It’s a duel-edged sword, asking for help. Go to the right person and no matter the outcome, things can get better. Ask someone who will later turn around and use it against you, well that was obviously the wrong person. Several years back I desperately needed help from my ex’s parents, and they helped. But the cost of not being able to fix the problem I needed to go to them for in the first place caused such grief that I haven’t asked another person for anything more than for someone to open the door.
Money is a great divider of people and especially families. I was keeping the majority of things afloat, using every trick I had been taught in school to move money around at the necessary times, having someone else point out where to quickly stop the bleeding. Trying to juggle all of it became such a weight I didn’t know what to do. When it became apparent that I couldn’t pay the money back as quickly as I had promised, the world started to collapse. I was told to stay away from family things, cut out of everything.
The medical bills were coming in and we all know that they aren’t the most forgiving of people when it comes to payments. I set up a system to handle it, but as my health became more of an issue, more money was going out the door. Her mother was demanding things, making it impossible for us to do anything. And then her mother started demanding that she leave me. This came at a time when we had also lost our daughter, the ex spinning from a world of emotions I can’t explain because I don’t know how to. She withdrew and never came back. First just skipping things and spending time going back to grad school [something I always encouraged, willing to eat nothing for breakfast if it meant we could afford it.] I couldn’t help her overcome the notion of my failure, and with her mother constantly reminding people of it there was never a chance to do anything. It was okay for my parents to witness it all, but her family turned a blind eye.
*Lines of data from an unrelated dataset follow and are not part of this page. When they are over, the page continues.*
(* ===== verification/Prelude.v ===== *)
(** * LSDN: a verification library for a network orchestrator

    LSDN (src/netmodel) keeps a model of virtual networks in memory and makes the Linux kernel
    agree with it. A program builds the model with the calls of [lsdn.h] (settings, networks,
    physes, attachments, virts and their rules), [lsdn_validate] checks it, and [lsdn_commit]
    turns what changed since the last commit into netlink requests. Every network type
    (direct, vlan, three kinds of vxlan, two of geneve) is a table of functions
    ([struct lsdn_net_ops]) that the commit calls for attachments, virts, remote attachments
    and remote virts; the types are built on two kinds of bridges, which are built on the rules
    engine and on the requests of nl.c.

    ** Representation

    The code is translated to functions of the state monad of this file. [Ok a s] is a return
    with answer [a] in state [s]; [Fault f] says that the C program stops or leaves defined
    behaviour: a failed assertion, [abort], a NULL or dangling pointer, an array index out of
    bounds, a corrupted list. Errors the C code answers are values of [lsdn_err_t].
    The state is one [heap] (file Heap): allocated objects by pointer, structures embedded in
    them by pointer and member, the doubly linked lists, the requests sent to the kernel
    ([H.trace]) with their answers, and the calls of callbacks ([H.events]). The world is a
    parameter ([Env.env]): which allocations fail, what uninitialised memory holds, how an
    interface name is resolved, and which requests the kernel acknowledges, given all requests
    before. Fixed-width integers are [Z] with their wrap-around written out ([u8] to [u64]);
    rates and the numbers computed with them are IEEE floats and doubles, rounded at every step.
    Pointers are never reused, so that a use after [free] faults.

    ** Files

    - Prelude: the monad, its total-correctness logic [wp], lists and machine integers.
    - Float: floats and doubles of C, on the floating-point numbers of the standard library.
    - LList, LStore: netmodel/list.c. LList has the rings of nodes, pointer by pointer; LStore
      the abstract store of sequences and the theorem that the former implements the latter.
      The rest of the library uses the store.
    - IdAlloc (idalloc.c), Status (errors.c, state.h), Nettypes (nettypes.c): self-contained.
    - Heap, Base, Wp: the structures; malloc, lists, error returns, reports, interface handles
      and names (names.c); the rules and tactics to execute the definitions symbolically.
    - Model: the API of lsdn.c and the virt rules of rules.c. Validate: [lsdn_validate].
      Commit: [lsdn_commit], [lsdn_context_cleanup], over the interface [NetOps].
    - Nl (nl.c), Actions (callbacks that add tc actions), Rules (rulesets of rules.c, net.c),
      Broadcast (broadcasts of rules.c), CList (clist.c), SBridge (sbridge.c), LBridge
      (lbridge.c), NetOps (net_direct.c, net_vlan.c, net_vxlan.c, net_geneve.c: the instance of
      the interface [NetOps]). Kernel: the kernel's links as the effect of the requests.
    - Netlink (nl.c): the requests as netlink messages, over the interface [Mnl] to the netlink
      library; the answers, the MTU query, the clock of the packet scheduler.
    - Dump: dump.c, over the interface [JsonC] to the JSON library.
    - Lsctl (src/lsctl/lsext.c): the commands of lsctl, their options and the stack of scopes,
      over the interface [TclLib] to the Tcl library; scripts are trees of commands.
    - Log: log.c. Client, Daemon: src/lsctlc/main.c and src/daemon/lsctld.c, which carry scripts
      and their output over a socket; the interpreter of the daemon is a parameter. Remote: the
      daemon with the interpreter of Lsctl.
    - Domain (src/hooks/domain.c): virtual machines, over the interface [Host] to the system and to
      libvirt. TestPrograms (src/test): the programs that test the library.
    - Masks, VirtRules, Engine, BroadcastSpec: theorems about rules, rulesets and broadcasts.
    - Inv, Names, Create, Change, Destroy, DestroyAll, Api: the invariant of the network model
      and that the API keeps it. Valid: what validation decides. Links: what attaching and
      detaching do to the links of the kernel. DumpSpec, DumpTcl, DumpTheorems: what a dump
      says. LsctlScopes, LsctlWords, LsctlTheorems: scopes and words of lsctl scripts. Settled:
      commits with nothing to do. Frame: what the operations of the network types leave alone, the
      interface [FramedOps] of the commit; CommitFrame, Progress, Settles: what the phases of a
      commit leave alone and what they achieve. Shortcuts: the inline functions of
      include/rules.h. NetlinkSpec: reading a message back. Scenarios: whole programs.

    ** Theorems

    - Lists: [list_refinement], [foreach_snapshot] (the loop macro visits the entries that were
      there at its start when its body unlinks at most the entry it is at; the ground for
      [foreach] of Base).
    - The API: [api_safe] (every call that respects its precondition, from every reachable
      state, returns, keeps the invariant, sends nothing), [name_set_search], [connect_reaches],
      [free_new_network] (a network that was never committed goes with all its parts, and every
      other object stays as it was).
    - Validation: [validate_decides] (it terminates and answers OK exactly for the models that
      satisfy the declarative predicate [valid]).
    - Rules: [masked_key_exact] and [filter_of_key_exact] (keys and the options of filters, with
      their Ethernet type, mean the same frames as the rules), [ruleset_add_spec] and
      [ruleset_remove_spec] (for every answer of malloc and the kernel, the refused update that
      leaves dangling rules included), [vr_add_masked_condition], [new_masked_rule].
    - Broadcasts: [broadcast_add_spec], [broadcast_remove_spec].
    - The kernel: [attach_links], [attach_detach] (for vlan, vxlan with multicast and vxlan end to
      end: creation of tunnel and bridge, undone when the kernel refuses a request, but not when
      memory runs out), [direct_detach_deletes].
    - The commit: [commit_settles] (from a state without anything to remove or renew, a commit
      that answers OK has committed every object of the model, whatever failed on the way, and
      the next commit sends no request); it rests on
      [commit_settled] (a commit without changes does nothing) and on the frame logic of Frame,
      which every operation of the network types satisfies ([lsdn_net_ops_framed]).
    - Messages: [message_carries_request] (a receiver decodes every request from its message,
      with the burst of a policer in ticks),
      [finish_rate_exact], [await_response_exact].
    - Dumps: [dump_json_content], [dump_tcl_script] (a dump says exactly what the model holds, for
      models without the settings that dump.c gets wrong and, in scripts, without partial masks
      of MAC addresses).
    - Scripts: [enough_fuel], [scripts_leave_scopes], [condition_replays] (the word a dump prints
      for a condition on an IP address is parsed into that condition), [parse_units_exact].
    - Client and daemon: [client_delivers] (in every run without errors the client ends, with
      everything sent and printed), [scripts_evaluated] (the daemon evaluates what its clients
      send, one after the other, and replies what the buffer of [stdout] lets through),
      [remote_script] (both together), [clients_begin_at_root] (scripts
      of one client leave no scope open for the next), [start_reports_once].
    - Logging: [log_exact]. Virtual machines: [create_domain_spec].
    - The tests: [test_basic_passes], [test_fw_passes], [test_mtu_passes], [test_nettypes_passes] (the
      programs of src/test succeed, with the bridges and filters in the kernel that their scripts
      look for with pings).
    - Addresses, identifiers, reports: round trips and bounds.
    - Defects: theorems whose doc comment names a program on which the code fails, for the
      findings of the manifest ([third_match_out_of_bounds], [direct_detach_deletes],
      [create_domain_overrun]), and examples that are run ([refused_update_dangles],
      [nomem_leaves_the_tunnel], [flush_without_memory], [parse_mac_accepts_truncated],
      [output_is_late], [scope_hazards], [direct_networks_separated] and those of Scenarios,
      where [commit_cleanup_clean] runs a commit and a cleanup for each network type).

    ** Bounds and fuel

    No definition that models a loop of the network model has fuel: [lsdn_foreach] is an
    iteration over the entries a list has at its start, by [foreach_snapshot]; the loops over
    name tables, filters and slots are structural. The ring loop of LList has fuel, which
    [foreach_snapshot] shows to be enough when it exceeds the length of the list. The parsers of
    Nettypes recurse on the string. Commands of lsctl run with fuel for the nesting of scripts;
    [enough_fuel] shows that the size of the scope stack is enough, because the model faults
    with [OutOfBounds] where lsctl writes beyond that stack. The loop of
    [finish_rate] has fuel for the 32 bits of a number, of which it needs at most 24. The loops of
    the client and the daemon recurse on what [select] and [read] answer; [client_delivers] bounds
    the turns of the client. The loop of [log_mask_from_env] has fuel for each character.

    ** Not modelled

    How libmnl lays out attributes and how libtcl splits a script into words: the interfaces
    [Mnl] and [TclLib] have what the code relies on as laws, and instances that satisfy them. The
    struct members that are always zero, and sequence numbers, which are always zero as well,
    are left out of messages. The rest of the library sees a request as a value of [request] and
    its answer as a boolean. The messages of the library to its log are left out where they are
    made, and a message of log.c is a text without the conversion of its format. The main function
    of lsctl, which hands the commands to the main function of Tcl; the messages of the daemon to
    syslog and the files and signals of libdaemon beyond its answers; the example program, whose
    startup hook creates virts in the middle of a commit: hooks are recorded, and leave the
    network model alone. What
    [free] does with strings and other values held by copy is not tracked, only objects with
    an identity can dangle.

    ** Plan

    Next: the replay of a whole dump as a script; the invariant of static bridges (every pair of
    an interface and a route of another interface has a broadcast action) and of the cleanup
    lists under it; that a commit keeps the invariant of the API, so that [commit_settles] applies
    to every commit of a program; commits that remove and renew. *)

From Stdlib Require Import ZArith Lia.
From stdpp Require Import base list gmap strings.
Her last phone call to me consisted of her asking if I wanted to take care of her. Of course I did, but I couldn’t do it when she was living at her parents place. You can’t help someone when you can’t get near them. It tore my heart out to her those words and not be able to pick her up and carry her to the couch. Just let her rest while I did anything possible to make her feel better.
Since that time I haven’t asked for a thing from people. I called a friend to check on me one night when I first started the Chemotherapy, but haven’t since. My guilt overriding it all. I eventually left the area just so I could find someone I trusted to help me make it through the treatments. The friends I’m staying with are family to me, willing to kick my ass when I need it. Willing to hold my hand when I’m scared of what some doctor is going to tell me. They love me for all of the good and all of the bad that I can be. I wish that my ex’s family had been willing to do the same.
About the closest I come to asking for anything is a few times I hope that people like what I write. It doesn’t mean hitting a button, but maybe something I said clicks with them.
I know I need help, but I’m so afraid to ask for it that I just don’t talk to people anymore. Only a small handful of people know I’m sick, even they have kept my secret from others. My being in Boston has raised some questions, but others have said I’m just here teaching a seminar, or taking one. I’m not sure which at this point.
So I’ll leave this post with something I was playing on the piano the other day, my adopted niece loving the song, hating the message. It’s an important one once you get past the hurt feelings –
I have done all you asked of me, leaves me nothing to live for.
Coming undone, Way to high a price, I should pay.
You keep your pride, While I die inside.
Every day, I can’t lie anymore, won’t pretend I’ve done all I can.
You can’t imagine the hell I’m going through.
Not asking you to save me, I’m too far from heaven.
Nothing you can do to change me, But accept me as I am.
In response to The Daily Post’s writing prompt: “I Am a Rock.”